* [Records to process]

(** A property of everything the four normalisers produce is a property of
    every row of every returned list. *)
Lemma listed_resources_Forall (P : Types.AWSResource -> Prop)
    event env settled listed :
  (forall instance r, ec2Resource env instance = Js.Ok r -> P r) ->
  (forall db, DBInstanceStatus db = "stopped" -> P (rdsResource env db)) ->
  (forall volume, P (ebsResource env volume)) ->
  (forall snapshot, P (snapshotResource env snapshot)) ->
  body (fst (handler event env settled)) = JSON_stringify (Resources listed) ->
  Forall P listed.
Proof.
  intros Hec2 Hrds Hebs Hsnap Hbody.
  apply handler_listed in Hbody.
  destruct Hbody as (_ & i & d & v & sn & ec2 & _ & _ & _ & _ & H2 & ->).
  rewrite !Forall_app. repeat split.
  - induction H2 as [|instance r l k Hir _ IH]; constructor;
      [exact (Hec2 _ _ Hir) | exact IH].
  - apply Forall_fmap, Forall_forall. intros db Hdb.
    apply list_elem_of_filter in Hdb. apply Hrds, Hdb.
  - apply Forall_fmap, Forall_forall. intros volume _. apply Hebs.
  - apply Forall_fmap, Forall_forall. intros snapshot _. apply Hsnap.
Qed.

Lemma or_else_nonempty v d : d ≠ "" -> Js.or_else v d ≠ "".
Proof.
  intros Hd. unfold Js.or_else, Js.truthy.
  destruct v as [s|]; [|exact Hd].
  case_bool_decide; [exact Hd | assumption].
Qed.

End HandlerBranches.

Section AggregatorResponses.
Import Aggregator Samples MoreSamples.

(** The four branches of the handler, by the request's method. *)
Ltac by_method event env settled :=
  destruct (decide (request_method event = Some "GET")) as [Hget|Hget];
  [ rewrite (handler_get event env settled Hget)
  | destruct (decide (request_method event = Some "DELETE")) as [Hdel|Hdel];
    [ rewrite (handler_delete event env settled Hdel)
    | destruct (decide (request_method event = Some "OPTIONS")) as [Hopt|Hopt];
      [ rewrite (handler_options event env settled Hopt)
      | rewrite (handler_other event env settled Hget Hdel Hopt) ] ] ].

* [Task instructions] Type out each entry above again, exactly.

* [Written answer]
(** A property of everything the four normalisers produce is a property of
    every row of every returned list. *)
Lemma listed_resources_Forall (P : Types.AWSResource -> Prop)
    event env settled listed :
  (forall instance r, ec2Resource env instance = Js.Ok r -> P r) ->
  (forall db, DBInstanceStatus db = "stopped" -> P (rdsResource env db)) ->
  (forall volume, P (ebsResource env volume)) ->
  (forall snapshot, P (snapshotResource env snapshot)) ->
  body (fst (handler event env settled)) = JSON_stringify (Resources listed) ->
  Forall P listed.
Proof.
  intros Hec2 Hrds Hebs Hsnap Hbody.
  apply handler_listed in Hbody.
  destruct Hbody as (_ & i & d & v & sn & ec2 & _ & _ & _ & _ & H2 & ->).
  rewrite !Forall_app. repeat split.
  - induction H2 as [|instance r l k Hir _ IH]; constructor;
      [exact (Hec2 _ _ Hir) | exact IH].
  - apply Forall_fmap, Forall_forall. intros db Hdb.
    apply list_elem_of_filter in Hdb. apply Hrds, Hdb.
  - apply Forall_fmap, Forall_forall. intros volume _. apply Hebs.
  - apply Forall_fmap, Forall_forall. intros snapshot _. apply Hsnap.
Qed.

Lemma or_else_nonempty v d : d ≠ "" -> Js.or_else v d ≠ "".
Proof.
  intros Hd. unfold Js.or_else, Js.truthy.
  destruct v as [s|]; [|exact Hd].
  case_bool_decide; [exact Hd | assumption].
Qed.

End HandlerBranches.

Section AggregatorResponses.
Import Aggregator Samples MoreSamples.

(** The four branches of the handler, by the request's method. *)
Ltac by_method event env settled :=
  destruct (decide (request_method event = Some "GET")) as [Hget|Hget];
  [ rewrite (handler_get event env settled Hget)
  | destruct (decide (request_method event = Some "DELETE")) as [Hdel|Hdel];
    [ rewrite (handler_delete event env settled Hdel)
    | destruct (decide (request_method event = Some "OPTIONS")) as [Hopt|Hopt];
      [ rewrite (handler_options event env settled Hopt)
      | rewrite (handler_other event env settled Hget Hdel Hopt) ] ] ].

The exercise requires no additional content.